Task description: Look through the material below and copy every line containing the word "assert".

Materials provided:

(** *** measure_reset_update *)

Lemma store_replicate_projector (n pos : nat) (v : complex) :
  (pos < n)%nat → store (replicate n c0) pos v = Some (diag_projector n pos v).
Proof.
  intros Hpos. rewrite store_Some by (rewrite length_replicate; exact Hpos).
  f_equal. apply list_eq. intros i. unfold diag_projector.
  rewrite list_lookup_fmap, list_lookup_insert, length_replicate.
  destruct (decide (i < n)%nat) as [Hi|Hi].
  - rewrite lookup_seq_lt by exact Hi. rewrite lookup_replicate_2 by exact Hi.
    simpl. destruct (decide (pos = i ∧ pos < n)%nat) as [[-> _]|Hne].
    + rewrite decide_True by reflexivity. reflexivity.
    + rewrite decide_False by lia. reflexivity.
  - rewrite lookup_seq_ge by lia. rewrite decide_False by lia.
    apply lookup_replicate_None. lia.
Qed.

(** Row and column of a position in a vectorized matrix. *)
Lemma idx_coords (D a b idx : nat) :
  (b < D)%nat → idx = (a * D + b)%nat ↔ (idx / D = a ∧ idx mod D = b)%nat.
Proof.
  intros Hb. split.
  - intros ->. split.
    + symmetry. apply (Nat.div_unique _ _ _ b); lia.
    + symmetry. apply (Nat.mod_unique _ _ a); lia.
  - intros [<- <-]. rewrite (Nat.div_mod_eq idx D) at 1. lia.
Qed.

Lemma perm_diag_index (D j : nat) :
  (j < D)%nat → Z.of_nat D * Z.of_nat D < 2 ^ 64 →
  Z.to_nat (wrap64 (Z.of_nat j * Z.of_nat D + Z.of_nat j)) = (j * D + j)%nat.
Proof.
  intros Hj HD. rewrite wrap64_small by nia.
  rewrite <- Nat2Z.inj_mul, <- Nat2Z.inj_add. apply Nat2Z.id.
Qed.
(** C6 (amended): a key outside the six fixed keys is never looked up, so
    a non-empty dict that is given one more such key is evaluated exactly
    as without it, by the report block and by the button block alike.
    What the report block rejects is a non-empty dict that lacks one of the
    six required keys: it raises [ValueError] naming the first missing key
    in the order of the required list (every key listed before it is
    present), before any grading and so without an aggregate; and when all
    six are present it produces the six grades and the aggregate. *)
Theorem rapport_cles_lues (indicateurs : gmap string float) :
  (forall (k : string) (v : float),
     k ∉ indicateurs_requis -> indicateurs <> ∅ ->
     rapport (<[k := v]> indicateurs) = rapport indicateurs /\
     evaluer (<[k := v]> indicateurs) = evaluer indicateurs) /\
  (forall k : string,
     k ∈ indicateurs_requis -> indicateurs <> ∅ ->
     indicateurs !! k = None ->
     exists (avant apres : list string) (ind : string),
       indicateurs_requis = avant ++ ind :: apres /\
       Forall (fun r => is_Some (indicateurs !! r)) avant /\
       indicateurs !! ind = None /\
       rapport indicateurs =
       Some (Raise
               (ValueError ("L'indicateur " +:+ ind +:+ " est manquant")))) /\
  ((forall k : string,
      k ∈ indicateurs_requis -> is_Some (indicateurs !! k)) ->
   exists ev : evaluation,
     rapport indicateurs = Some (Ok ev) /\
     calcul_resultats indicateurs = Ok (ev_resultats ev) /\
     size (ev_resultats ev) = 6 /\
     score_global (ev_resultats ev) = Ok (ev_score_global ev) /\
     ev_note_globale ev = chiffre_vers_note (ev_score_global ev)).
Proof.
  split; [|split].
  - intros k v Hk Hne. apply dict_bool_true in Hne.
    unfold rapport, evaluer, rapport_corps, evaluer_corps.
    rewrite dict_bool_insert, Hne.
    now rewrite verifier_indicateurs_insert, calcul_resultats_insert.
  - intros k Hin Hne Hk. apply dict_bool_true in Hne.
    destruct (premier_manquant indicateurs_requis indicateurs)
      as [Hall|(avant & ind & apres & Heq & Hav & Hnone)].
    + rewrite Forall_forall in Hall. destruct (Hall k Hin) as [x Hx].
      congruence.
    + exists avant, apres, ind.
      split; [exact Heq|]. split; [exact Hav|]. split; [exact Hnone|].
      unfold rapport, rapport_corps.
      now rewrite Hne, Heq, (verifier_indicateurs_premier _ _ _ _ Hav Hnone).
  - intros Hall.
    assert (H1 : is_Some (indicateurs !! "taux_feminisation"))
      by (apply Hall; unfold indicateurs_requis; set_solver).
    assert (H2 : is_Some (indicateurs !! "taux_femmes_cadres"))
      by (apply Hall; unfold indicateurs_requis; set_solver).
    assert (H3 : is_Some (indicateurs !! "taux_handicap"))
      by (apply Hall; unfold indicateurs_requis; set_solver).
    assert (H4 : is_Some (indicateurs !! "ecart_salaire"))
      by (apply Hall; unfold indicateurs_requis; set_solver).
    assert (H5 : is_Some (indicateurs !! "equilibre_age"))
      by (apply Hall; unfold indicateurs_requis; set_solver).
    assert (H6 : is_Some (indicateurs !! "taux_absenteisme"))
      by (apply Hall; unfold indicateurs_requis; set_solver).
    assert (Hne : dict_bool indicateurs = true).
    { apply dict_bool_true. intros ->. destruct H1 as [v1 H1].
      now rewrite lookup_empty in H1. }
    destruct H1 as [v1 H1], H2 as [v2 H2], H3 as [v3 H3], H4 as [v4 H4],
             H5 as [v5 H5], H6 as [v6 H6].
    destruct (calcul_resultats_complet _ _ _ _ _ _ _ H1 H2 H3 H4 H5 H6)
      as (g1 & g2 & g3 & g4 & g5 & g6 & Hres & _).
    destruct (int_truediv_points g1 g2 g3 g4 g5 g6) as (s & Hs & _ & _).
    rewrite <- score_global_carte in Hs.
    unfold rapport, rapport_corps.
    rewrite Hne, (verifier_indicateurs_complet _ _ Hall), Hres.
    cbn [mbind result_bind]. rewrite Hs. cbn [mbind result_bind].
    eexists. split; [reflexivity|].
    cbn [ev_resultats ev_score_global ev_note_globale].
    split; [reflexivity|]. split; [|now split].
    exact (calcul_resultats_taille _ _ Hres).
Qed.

Task output:
    assert (H1 : is_Some (indicateurs !! "taux_feminisation"))
    assert (H2 : is_Some (indicateurs !! "taux_femmes_cadres"))
    assert (H3 : is_Some (indicateurs !! "taux_handicap"))
    assert (H4 : is_Some (indicateurs !! "ecart_salaire"))
    assert (H5 : is_Some (indicateurs !! "equilibre_age"))
    assert (H6 : is_Some (indicateurs !! "taux_absenteisme"))
    assert (Hne : dict_bool indicateurs = true).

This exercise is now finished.